**ABOUT THIS EXERCISE**
Look through the material below and copy exactly the lines from the line with "guess_all_bounds cube names" to the line with "pose proof (lookup_filter", those two lines included.

**RAW DATA**
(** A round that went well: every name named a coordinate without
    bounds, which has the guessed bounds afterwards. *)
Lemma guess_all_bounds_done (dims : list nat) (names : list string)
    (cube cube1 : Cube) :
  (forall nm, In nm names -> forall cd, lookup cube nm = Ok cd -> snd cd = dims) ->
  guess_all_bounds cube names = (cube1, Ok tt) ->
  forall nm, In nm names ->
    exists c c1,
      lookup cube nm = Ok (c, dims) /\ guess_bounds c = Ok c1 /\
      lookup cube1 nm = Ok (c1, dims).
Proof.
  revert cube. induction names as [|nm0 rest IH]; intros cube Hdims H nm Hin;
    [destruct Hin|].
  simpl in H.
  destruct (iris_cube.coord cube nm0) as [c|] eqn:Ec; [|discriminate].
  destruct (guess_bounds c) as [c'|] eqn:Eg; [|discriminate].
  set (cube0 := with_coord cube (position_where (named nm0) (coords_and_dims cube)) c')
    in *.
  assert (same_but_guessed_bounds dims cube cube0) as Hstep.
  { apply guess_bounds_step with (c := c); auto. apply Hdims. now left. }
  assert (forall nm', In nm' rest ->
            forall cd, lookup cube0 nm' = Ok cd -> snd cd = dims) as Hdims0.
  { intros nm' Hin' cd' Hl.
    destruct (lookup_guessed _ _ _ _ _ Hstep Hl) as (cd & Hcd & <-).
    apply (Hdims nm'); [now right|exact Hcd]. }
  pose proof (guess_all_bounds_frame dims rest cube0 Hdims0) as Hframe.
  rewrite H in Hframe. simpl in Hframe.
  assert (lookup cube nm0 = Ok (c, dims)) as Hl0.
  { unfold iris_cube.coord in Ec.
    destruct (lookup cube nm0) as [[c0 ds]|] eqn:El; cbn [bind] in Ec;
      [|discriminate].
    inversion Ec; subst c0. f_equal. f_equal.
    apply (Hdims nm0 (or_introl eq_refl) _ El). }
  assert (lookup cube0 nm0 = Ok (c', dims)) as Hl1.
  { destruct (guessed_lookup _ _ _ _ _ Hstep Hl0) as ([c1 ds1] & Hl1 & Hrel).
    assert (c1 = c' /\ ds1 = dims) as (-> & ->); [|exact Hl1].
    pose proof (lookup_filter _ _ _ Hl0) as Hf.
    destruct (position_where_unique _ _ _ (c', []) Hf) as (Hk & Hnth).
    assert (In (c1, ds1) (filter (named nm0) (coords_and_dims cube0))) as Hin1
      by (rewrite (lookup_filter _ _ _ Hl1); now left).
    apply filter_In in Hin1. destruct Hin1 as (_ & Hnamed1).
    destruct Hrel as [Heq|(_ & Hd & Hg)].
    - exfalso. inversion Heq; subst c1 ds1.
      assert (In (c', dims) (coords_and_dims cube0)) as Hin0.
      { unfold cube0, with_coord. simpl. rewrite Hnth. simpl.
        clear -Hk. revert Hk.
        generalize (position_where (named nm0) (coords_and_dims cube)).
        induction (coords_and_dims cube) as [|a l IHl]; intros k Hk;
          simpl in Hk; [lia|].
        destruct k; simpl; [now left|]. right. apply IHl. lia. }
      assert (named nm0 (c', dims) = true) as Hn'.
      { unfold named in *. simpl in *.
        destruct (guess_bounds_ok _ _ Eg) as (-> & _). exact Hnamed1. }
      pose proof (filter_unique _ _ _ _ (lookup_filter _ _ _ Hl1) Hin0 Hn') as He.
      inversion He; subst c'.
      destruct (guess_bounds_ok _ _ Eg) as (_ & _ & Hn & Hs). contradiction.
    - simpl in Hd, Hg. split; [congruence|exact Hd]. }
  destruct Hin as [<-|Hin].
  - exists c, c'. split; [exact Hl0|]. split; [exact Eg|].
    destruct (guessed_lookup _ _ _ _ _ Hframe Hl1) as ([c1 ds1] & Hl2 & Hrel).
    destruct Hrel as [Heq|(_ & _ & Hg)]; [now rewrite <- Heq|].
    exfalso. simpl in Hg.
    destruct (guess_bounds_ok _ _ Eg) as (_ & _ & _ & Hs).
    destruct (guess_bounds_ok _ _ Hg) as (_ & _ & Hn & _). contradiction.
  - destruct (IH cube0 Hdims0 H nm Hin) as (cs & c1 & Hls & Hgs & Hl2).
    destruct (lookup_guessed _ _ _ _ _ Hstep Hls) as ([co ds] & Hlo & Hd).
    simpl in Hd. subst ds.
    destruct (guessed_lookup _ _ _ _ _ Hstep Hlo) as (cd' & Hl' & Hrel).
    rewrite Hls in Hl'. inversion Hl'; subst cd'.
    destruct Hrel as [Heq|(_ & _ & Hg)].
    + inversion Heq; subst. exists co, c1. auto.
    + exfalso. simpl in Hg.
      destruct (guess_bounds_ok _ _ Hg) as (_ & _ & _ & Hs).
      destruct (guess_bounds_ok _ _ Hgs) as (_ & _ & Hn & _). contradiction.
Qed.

**RESPONSE BOX**
  guess_all_bounds cube names = (cube1, Ok tt) ->
  forall nm, In nm names ->
    exists c c1,
      lookup cube nm = Ok (c, dims) /\ guess_bounds c = Ok c1 /\
      lookup cube1 nm = Ok (c1, dims).
Proof.
  revert cube. induction names as [|nm0 rest IH]; intros cube Hdims H nm Hin;
    [destruct Hin|].
  simpl in H.
  destruct (iris_cube.coord cube nm0) as [c|] eqn:Ec; [|discriminate].
  destruct (guess_bounds c) as [c'|] eqn:Eg; [|discriminate].
  set (cube0 := with_coord cube (position_where (named nm0) (coords_and_dims cube)) c')
    in *.
  assert (same_but_guessed_bounds dims cube cube0) as Hstep.
  { apply guess_bounds_step with (c := c); auto. apply Hdims. now left. }
  assert (forall nm', In nm' rest ->
            forall cd, lookup cube0 nm' = Ok cd -> snd cd = dims) as Hdims0.
  { intros nm' Hin' cd' Hl.
    destruct (lookup_guessed _ _ _ _ _ Hstep Hl) as (cd & Hcd & <-).
    apply (Hdims nm'); [now right|exact Hcd]. }
  pose proof (guess_all_bounds_frame dims rest cube0 Hdims0) as Hframe.
  rewrite H in Hframe. simpl in Hframe.
  assert (lookup cube nm0 = Ok (c, dims)) as Hl0.
  { unfold iris_cube.coord in Ec.
    destruct (lookup cube nm0) as [[c0 ds]|] eqn:El; cbn [bind] in Ec;
      [|discriminate].
    inversion Ec; subst c0. f_equal. f_equal.
    apply (Hdims nm0 (or_introl eq_refl) _ El). }
  assert (lookup cube0 nm0 = Ok (c', dims)) as Hl1.
  { destruct (guessed_lookup _ _ _ _ _ Hstep Hl0) as ([c1 ds1] & Hl1 & Hrel).
    assert (c1 = c' /\ ds1 = dims) as (-> & ->); [|exact Hl1].
    pose proof (lookup_filter _ _ _ Hl0) as Hf.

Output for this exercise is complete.